SebKrantz / dfms

Dynamic Factor Models for R
https://sebkrantz.github.io/dfms
GNU General Public License v3.0
29 stars 9 forks source link

Question: how do I get in-sample fitted values on the original scale? #45

Closed apoorvalal closed 1 year ago

apoorvalal commented 1 year ago

I'm trying to use DFM to impute missing potential outcomes as proposed in a series of recent papers (notably Yiqing's gsynth paper, package). I was wondering if there was a way to use fitted or predict (or some other internal pieces in the DFM object) to construct predicted values for missing outcomes in the original dataset.

My question is can I impute the 50 missing values on the original scale using one of the object methods?

Here's an example

library(gsynth); library(dfms)

# loads turnout data - State X Year dataset on turnout, treatment is same day registration
data(gsynth) 

df = turnout[, 1:4] %>% setDT

# %% # reshape to T X N matrix with state time series columns
Y0mat = dcast(year ~ abb, data = df, value.var = "turnout")[,-1]  |> as.matrix()
Wmat  = dcast(year ~ abb, data = df, value.var = "policy_edr")[,-1]  |> as.matrix()
# set outcomes in treated periods to missing
Y0mat = replace(Y0mat, as.logical(Wmat), NA)
# Y0mat has missing values in treated periods for each state
# %% fit model
fm = DFM(Y0mat, r = 3, p = 3)
Y0hat = fitted(fm)
# %%
sum(is.na(Y0mat)) # 50 - number of missing outcomes
sum(is.na(Y0hat)) # 50 - same as number of missing outcomes
sum(is.na(fm$X_imp)) # non missing, but scaled
SebKrantz commented 1 year ago

Thanks, this is a feature request I guess, I could add this as an argument. Looking at the code:

fitted.dfm <- function (object, method = switch(object$em.method, none = "2s", 
    "qml"), orig.format = FALSE, standardized = FALSE, ...) 
{
    X <- object$X_imp
    Fa <- switch(tolower(method), pca = object$F_pca, `2s` = object$F_2s, 
        qml = object$F_qml, stop("Unkown method", method))
    res <- tcrossprod(Fa, object$C)
    if (!standardized) 
        res <- unscale(res, attr(X, "stats"))
    if (object$anyNA) 
        res[attr(X, "missing")] <- NA
    if (orig.format) {
        if (length(object$rm.rows)) 
            res <- pad(res, object$rm.rows, method = "vpos")
        if (attr(X, "is.list")) 
            res <- mctl(res)
        return(setAttrib(res, attr(X, "attributes")))
    }
    return(qM(res))
}
<bytecode: 0x14674e1c8>
<environment: namespace:dfms>

it appears that simply setting object$anyNA <- FALSE before passing the 'dfm' object to fitted should do the trick.

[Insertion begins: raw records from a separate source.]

(** Nothing of an idle loop is pending: no list holds anything, and no operation
    of the loop is active. *)
Lemma idle_lists w g L l :
  Inv ∅ w g → timers_ok w g → w_loops w !! L = Some l → idle l = true →
  a_ready (g L) = [] ∧ a_msgs (g L) = [] ∧ a_pending (g L) = [] ∧
  ∀ x o, w_ops w !! x = Some o → op_owner o = L → op_active o = false.
Proof.
  intros I HT HL Hi. unfold idle, posted in Hi. rewrite !andb_true_iff, negb_true_iff, orb_false_iff, !negb_false_iff in Hi.
  destruct Hi as ((((((_&Hio)&Hw)&Ht)&Hr)&_&Hm)&_).
  rewrite (empty_spec _ _ _ (inv_ready _ _ _ I L l HL)) in Hr. apply bool_decide_eq_true, fmap_nil_inv in Hr.
  rewrite (empty_spec _ _ _ (inv_msgs _ _ _ I L l HL)) in Hm. apply bool_decide_eq_true, fmap_nil_inv in Hm.
  rewrite (dl_rep_head _ _ _ (inv_ios _ _ _ I L l HL)) in Hio. rewrite (dl_rep_head _ _ _ (inv_waits _ _ _ I L l HL)) in Hw.
  destruct (HT L l HL) as (Hat&_). rewrite Hat in Ht.
  assert (Hp : a_pending (g L) = []) by (unfold a_pending; by destruct (a_ios (g L)), (a_waits (g L)), (a_timers (g L))).
  split_and!; [done..|]. intros x o Ho Hown. destruct (op_active o) eqn:Ha; [|done].
  destruct (inv_active _ _ _ I x o Ho Ha) as [|Hx]; [set_solver|]. rewrite Hown, Hp in Hx. set_solver.
Qed.

(** C12: [run] returns only when nothing is left to do for the loop: no root coroutine is
    live, no function is posted and no message is queued, no continuation is ready, no wait,
    request or timer of it is pending or active, and nothing holds the loop open, unless it
    was stopped, which is the one case where a hold does not keep [run] going. *)
Theorem run_returns_quiescent fuel L w w' g :
  run fuel L w = Ret (Some tt) w' → Inv ∅ w' g → timers_ok w' g →
  (∃ l', w_loops w' !! L = Some l' ∧ l_roots l' = 0 ∧ l_posts l' = [] ∧ (l_holds l' ≠ 0 → l_stopping l' = true)) ∧
  a_ready (g L) = [] ∧ a_msgs (g L) = [] ∧ a_pending (g L) = [] ∧
  ∀ x o, w_ops w' !! x = Some o → op_owner o = L → op_active o = false.
Proof.
  intros Hrun I HT. pose proof Hrun as Hr. unfold run in Hr. apply bind_inv in Hr as ([]&w1&H1&Hr).
  apply bind_inv in Hr as (l&w2&H2&Hr). unfold the_loop, deref in H2. destruct (w_loops w1 !! L) eqn:HL; simplify_eq.
  unfold check in H1. apply bind_inv in H1 as (l1&w3&H3&H1). unfold the_loop, deref in H3.
  destruct (w_loops w !! L) eqn:HLw; simplify_eq. simpl in H1.
  unfold mbind, M_bind, gets in H1. case_decide as Ht; [|done]. injection H1 as <-. rewrite HLw in HL. injection HL as <-.
  destruct (l_running l1) eqn:Hru; [done|].
  pose proof (run_exit_spec fuel L _ _ HLw Ht Hru) as He. rewrite Hrun in He. destruct He as (_&l'&HL'&Hi&_).
  split; [exists l'; split; [done|by apply idle_done]|by eapply idle_lists].
Qed.
End run_exit.
(** Leaving: an error is reported if it is the first, and stops the loop; the count goes
    down and the frame is gone. *)
Definition left_loop (error : option exn) (l : loop D) : loop D :=
  set_l_roots (pred (l_roots l))
    (match error with
     | Some e => set_l_woken true (set_l_cancel true (set_l_stopping true (set_l_error (Some (default e (l_error l))) l)))
     | None => l
     end).
Theorem root_finish_run s r f error l :
  roots s !! r = Some f → w_loops (rw s) !! rf_loop f = Some l →
  root_finish r error s =
    Ret tt (RWorld (set_w_loops (<[rf_loop f := left_loop error l]> (w_loops (rw s))) (rw s)) (delete r (roots s))).
Proof.
  intros Hr HL.
  assert (∀ w l0 u, w_loops w !! rf_loop f = Some l0 → upd_loop (rf_loop f) u w = Ret tt (set_w_loops (<[rf_loop f := u l0]> (w_loops w)) w)) as Hu.
  { intros w l0 u Hw. unfold upd_loop, the_loop, deref, mbind, M_bind, modify. by rewrite Hw. }
  unfold root_finish, the_root, mbind at 1, M_bind at 1, deref. rewrite Hr. destruct error as [e|]; unfold in_world, mbind, M_bind, zoom.
  - rewrite (fail_run _ _ _ _ HL). cbn [rw roots]. erewrite Hu by apply lookup_insert_eq.
    simpl. by rewrite insert_insert_eq.
  - unfold mret, M_ret. by erewrite Hu.
Qed.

apoorvalal commented 1 year ago

Perfect, that worked. Thanks a lot for the excellent package and prompt response!

[Leaving it open since you tagged it and might want to add an argument to fitted; feel free to close]

SebKrantz commented 1 year ago

Thanks, yeah I'll leave it open and add it, but I just pushed a minor update to CRAN, so it might take a few weeks.